本発明は、生産効率に優れ、成形性と色相が良好で、かつ透明性と衝撃強度のバランスに優れたゴム変性共重合樹脂組成物および製造方法およびその成形体に関する。
ゴム状重合体の存在下スチレン系単量体とメチルメタクリレートを主体とした(メタ)アクリル酸エステル系単量体を共重合して得られるゴム変性共重合樹脂は、透明性と耐衝撃性のバランスに比較的優れることから、家電製品、雑貨、包装材料、光学用途を始め様々な用途に用いられている(例えば、特許文献1参照)。近年ではさらに成形性を向上させるため、スチレン系単量体と2種の(メタ)アクリル酸エステル系単量体を共重合する技術(例えば、特許文献2参照。)、さらにはテルペン系水素添加樹脂等の加工性改良剤を添加する技術(例えば、特許文献3参照。

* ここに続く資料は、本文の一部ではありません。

(* ===== verification/SysMux.v ===== *)
(** Mutexes: what the calls of los_mux.c do to the owner, to the waiting tasks and to the
    priorities, and that they keep the invariant of the system. *)

From S2P Require Import Prelude DList Kernel Tick SortLink Mem Pmcu Sched SchedInv SchedOps SchedDelay.
From S2P Require Import SchedSwitch SchedTop SchedTrans SchedTick SchedState Event Sem Mux Task SysInv.

Lemma wp_get_mux i m s (Q : LosMuxCB → kstate → Prop) :
  g_allMux s !! i = Some m → Q m s → wp (get_mux i) Q s.
Proof. intros E HQ. unfold get_mux. wp_steps. by rewrite E. Qed.

(** Two changes of a mutex in a row are one. *)
Lemma mod_mux_fuse {A} i f g (k : K A) (Q : A → kstate → Prop) s :
  wp (mod_mux i (fun c => g (f c));; k) Q s → wp (mod_mux i f;; (mod_mux i g;; k)) Q s.
Proof.
  unfold wp, mod_mux, get_mux, gets, unwrap, modify, mbind, M_bind. simpl.
  destruct (g_allMux s !! i) as [m|] eqn:E; [|done].
  cbn [g_allMux setf]. change (g_allMux (s <| g_allMux := ?x |>)) with x.
  rewrite lookup_insert_eq.
  change (g_allMux (s <| g_allMux := ?x |>)) with x. rewrite insert_insert_eq.
  by destruct s.
Qed.

(** The reasons for which [LOS_MuxPend] refuses to lock. *)
Definition mux_refused (s : kstate) (rc : LosTaskCB) (m : LosMuxCB) : Prop :=
  muxStat m = OS_MUX_UNUSED ∨ 0 < g_intCount s ∨ g_losTaskLock s ≠ 0 ∨
  st rc OS_TASK_FLAG_SYSTEM_TASK = true.

(** The mutex with a new owner. *)
Definition mux_given (m : LosMuxCB) (t p : Z) : LosMuxCB :=
  m <| muxCount := 1 |> <| owner := Some t |> <| muxPriority := p |>.

(** What [LOS_MuxPend] on the mutex [m] does when [r] runs and is allowed to lock: it takes the
    free mutex, locks its own once more, reports that another task has it, or lends its
    priority to the owner and waits behind the other waiting tasks. *)
Inductive mux_locked `{Config} (s : kstate) (LS : lists) (r : Z) (rc : LosTaskCB)
    (i timeout : Z) (m : LosMuxCB) : outcome Z → kstate → Prop :=
| mux_pend_free s' :
    muxCount m = 0 → SInv s' LS r rc →
    g_allMux s' = <[i := mux_given m r (priority rc)]> (g_allMux s) → quiet s s' →
    mux_locked s LS r rc i timeout m (Done LOS_OK) s'
| mux_pend_again s' :
    muxCount m ≠ 0 → owner m = Some r → SInv s' LS r rc →
    g_allMux s' = <[i := m <| muxCount := u16 (muxCount m + 1) |>]> (g_allMux s) →
    quiet s s' → mux_locked s LS r rc i timeout m (Done LOS_OK) s'
| mux_pend_busy s' :
    muxCount m ≠ 0 → owner m ≠ Some r → timeout = 0 → SInv s' LS r rc → skeep s s' → quiet s s' →
    mux_locked s LS r rc i timeout m (Done LOS_ERRNO_MUX_UNAVAILABLE) s'
| mux_pend_waiting o oc s' LS' n nc :
    muxCount m ≠ 0 → owner m = Some o → o ≠ r → timeout ≠ 0 →
    g_taskCBArray s !! o = Some oc → SInv s' LS' n nc → preempting s' → n ≠ r → rest_same s s' →
    members LS' (MuxList i) = members LS (MuxList i) ++ [PendList r] →
    prios (g_taskCBArray s') =
      <[o := Z.min (priority rc) (priority oc)]> (prios (g_taskCBArray s)) →
    now s ≤ now s' < now s + 2 ^ 32 →
    mux_locked s LS r rc i timeout m Switched s'.

Inductive mux_pended `{Config} (s : kstate) (LS : lists) (r : Z) (rc : LosTaskCB)
    (i timeout : Z) (m : LosMuxCB) : outcome Z → kstate → Prop :=
| mux_pend_refused e s' :
    e ≠ LOS_OK → mux_refused s rc m → SInv s' LS r rc → skeep s s' → quiet s s' →
    mux_pended s LS r rc i timeout m (Done e) s'
| mux_pend_allowed o s' :
    ¬ mux_refused s rc m → mux_locked s LS r rc i timeout m o s' →
    mux_pended s LS r rc i timeout m o s'.

Lemma mux_locked_keep `{Config} s s0 LS r rc i timeout m o s' :
  skeep s s0 → g_taskCBArray s0 = g_taskCBArray s →
  mux_locked s0 LS r rc i timeout m o s' → mux_locked s LS r rc i timeout m o s'.
Proof.
  intros Hk ET Hm. pose proof (skeep_quiet _ _ Hk ET) as Hq. pose proof Hk as [Hr Hn].
  pose proof Hr as (_ & Em & _ & Hid & _). destruct Hm; rewrite ?ET, ?Em, ?Hn, ?Hid in *;
    [eapply mux_pend_free|eapply mux_pend_again|eapply mux_pend_busy|eapply mux_pend_waiting];
    eauto using skeep_trans, rest_same_trans, quiet_trans.
Qed.

(** What [LOS_MuxPost] does when [r] runs: it refuses a mutex that [r] does not hold, leaves a
    mutex that is locked more than once to [r], and otherwise gives [r] its own priority back
    and hands the mutex to the first waiting task, or frees it. *)
Inductive mux_posted `{Config} (s : kstate) (LS : lists) (r : Z) (rc : LosTaskCB) (i : Z)
    (m : LosMuxCB) : Z → kstate → Prop :=
| mux_post_refused e s' :
    e ≠ LOS_OK →
    muxStat m = OS_MUX_UNUSED ∨ 0 < g_intCount s ∨ muxCount m = 0 ∨ owner m ≠ Some r →
    SInv s' LS r rc → skeep s s' → quiet s s' → mux_posted s LS r rc i m e s'
| mux_post_nested s' :
    owner m = Some r → 1 < muxCount m → SInv s' LS r rc →
    g_allMux s' = <[i := m <| muxCount := muxCount m - 1 |>]> (g_allMux s) →
    quiet s s' → mux_posted s LS r rc i m LOS_OK s'
| mux_post_freed s' LS' rc' :
    owner m = Some r → muxCount m = 1 → members LS (MuxList i) = [] → SInv s' LS' r rc' →
    g_allMux s' = <[i := m <| muxCount := 0 |> <| owner := None |>]> (g_allMux s) →
    g_taskCBArray s' = <[r := rc']> (g_taskCBArray s) → priority rc' = muxPriority m →
    now s' = now s → g_idleTaskID s' = g_idleTaskID s → g_losTaskLock s' = g_losTaskLock s →
    mux_posted s LS r rc i m LOS_OK s'
| mux_post_given t ct xs s' LS' n nc :
    owner m = Some r → muxCount m = 1 → members LS (MuxList i) = PendList t :: xs →
    g_taskCBArray s !! t = Some ct → SInv s' LS' n nc → preempting s' →
    g_allMux s' = <[i := mux_given m t (priority ct)]> (g_allMux s) →
    members LS' (MuxList i) = xs → ¬ waits LS' t →
    prios (g_taskCBArray s') = <[r := muxPriority m]> (prios (g_taskCBArray s)) →
    now s ≤ now s' < now s + 2 ^ 33 → g_idleTaskID s' = g_idleTaskID s →
    mux_posted s LS r rc i m LOS_OK s'.

Section mux.
  Context `{Config}.

Section state.
  Context (s : kstate) (LS : lists) (r : Z) (rc : LosTaskCB) (HS : SInv s LS r rc).

Lemma mux_Some i : 0 ≤ i < LOSCFG_BASE_IPC_MUX_LIMIT → ∃ m, g_allMux s !! i = Some m.
Proof.
  intros Hi. pose proof (i_mux_dom (b_ipc (proj1 HS))) as HF. rewrite Forall_forall in HF.
  apply HF, elem_of_seqZ. lia.
Qed.

(** A mutex changes. *)
Lemma wp_mod_mux i f m (Q : unit → kstate → Prop) :
  g_allMux s !! i = Some m → mux_ok (g_idleTaskID s) (g_taskCBArray s) LS i (f m) →
  (∀ s1, SInv s1 LS r rc → g_allMux s1 = <[i := f m]> (g_allMux s) → quiet s s1 → Q tt s1) →
  wp (mod_mux i f) Q s.
Proof.
  intros Ei Hm HQ. unfold mod_mux. wp_step. eapply wp_get_mux; [exact Ei|]. wp_steps.
  set (s' := s <| g_allMux := _ |>). apply HQ; [|reflexivity|by split_and!].
  destruct HS as [HB Hub]. split; [|done].
  pose proof HB as [B1 B2 [I1 I2 I3 I4 I5] B4 B5 B6 B7 B8].
  assert (ksame s s') as Hs by (by split_and!).
  eapply (BInv_intro s); [exact HB|by eapply KInv_same|by eapply Running_same| |apply tstep_refl|done..].
  constructor; try done.
  - eapply Forall_impl; [exact I3|]. intros j Hj.
    change (is_Some (<[i := f m]> (g_allMux s) !! j)).
    destruct (decide (i = j)) as [<-|]; [rewrite lookup_insert_eq; eauto|by rewrite lookup_insert_ne].
  - change (map_Forall (mux_ok (g_idleTaskID s) (g_taskCBArray s) LS) (<[i := f m]> (g_allMux s))).
    intros j mj [[<- <-]|[? Ej]]%lookup_insert_Some; [done|by apply (I4 j mj)].
Qed.

Lemma wp_OsMuxValidCheck i m (Q : Z → kstate → Prop) :
  g_allMux s !! i = Some m → (∀ e, e ≠ LOS_OK → mux_refused s rc m → Q e s) →
  (¬ mux_refused s rc m → Q LOS_OK s) →
  wp (OsMuxValidCheck i) Q s.
Proof.
  intros Ei He Hok. pose proof (b_run (proj1 HS)) as (Hr & HR & _).
  pose proof (r_tcb _ _ _ _ HR) as Er. unfold mux_refused in *.
  unfold OsMuxValidCheck, ArchIsIntActive, status_flag. wp_step.
  eapply wp_get_mux; [exact Ei|]. zcase; wp_steps; [apply He; [done|tauto]|].
  destruct (Z.ltb_spec 0 (g_intCount s)); wp_steps; [apply He; [done|tauto]|].
  destruct (Z.eqb_spec (g_losTaskLock s) 0); simpl; wp_steps; [|apply He; [done|tauto]].
  destruct (st rc OS_TASK_FLAG_SYSTEM_TASK); [apply He; [done|tauto]|].
  apply Hok. intuition (congruence || lia).
Qed.
End state.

)が開示されている。
特公昭44−19547号公報(第1−10頁) 特開昭4−277549号公報(第1−14頁) 特開平5−171001号公報(第2−11頁)
しかし、ゴム状重合体の存在下スチレン系単量体と2種の(メタ)アクリル酸エステル系単量体を共重合する場合、成形性は向上するが、成形性の異なるゴム変性共重合樹脂を得る場合には単量体の組成を変えて共重合をする必要があるため生産性が効率的でなく、また、溶液重合における回収溶剤の精製に多額のコストがかかり、経済性に劣る等の課題があった。
また、テルペン系水素添加樹脂等の加工性改良剤を添加する技術は、成形性の改良効果が十分でなく、色相が低下したり、透明性と耐衝撃性のバランスが十分でない等の課題があった。
本発明は、2種の(メタ)アクリル酸エステル系単量体を共重合する必要がなく生産効率に優れ、また成形性と色相が良好で、かつ透明性と衝撃強度のバランスに優れたゴム変性共重合樹脂組成物および製造方法に関する。
本発明者らは、かかる課題を解決すべく鋭意研究を重ねた結果、ゴム状重合体の存在下スチレン系単量体およびメタクリル酸エステル系単量体を共重合して得られるゴム変性共重合樹脂とガラス転移温度(Tg)が0℃以下の(メタ)アクリル酸エステル系オリゴマーからなり、JIS K7206に基づき測定されたビカット軟化温度(VST)が80℃以上、n−ヘキサン抽出分が10質量%以下であることを特徴とするゴム変性共重合樹脂組成物が、成形性と色相が良好で、かつ透明性と衝撃強度のバランスに優れることを見出し、本発明に至った。
また、ガラス転移温度(Tg)が0℃以下の(メタ)アクリル酸エステル系オリゴマーを共重合時添加することを特徴とするゴム変性共重合樹脂組成物の製造方法が、生産効率に優れ、成形性と色相が良好で、かつ透明性と衝撃強度のバランスに優れることを見出し、本発明に至った。
さらに、共重合が溶液重合であることを特徴とするゴム変性共重合樹脂組成物の製造方法が、生産効率に優れ、成形性と色相が良好で、かつ透明性と衝撃強度のバランスに優れることを見出し、本発明に至った。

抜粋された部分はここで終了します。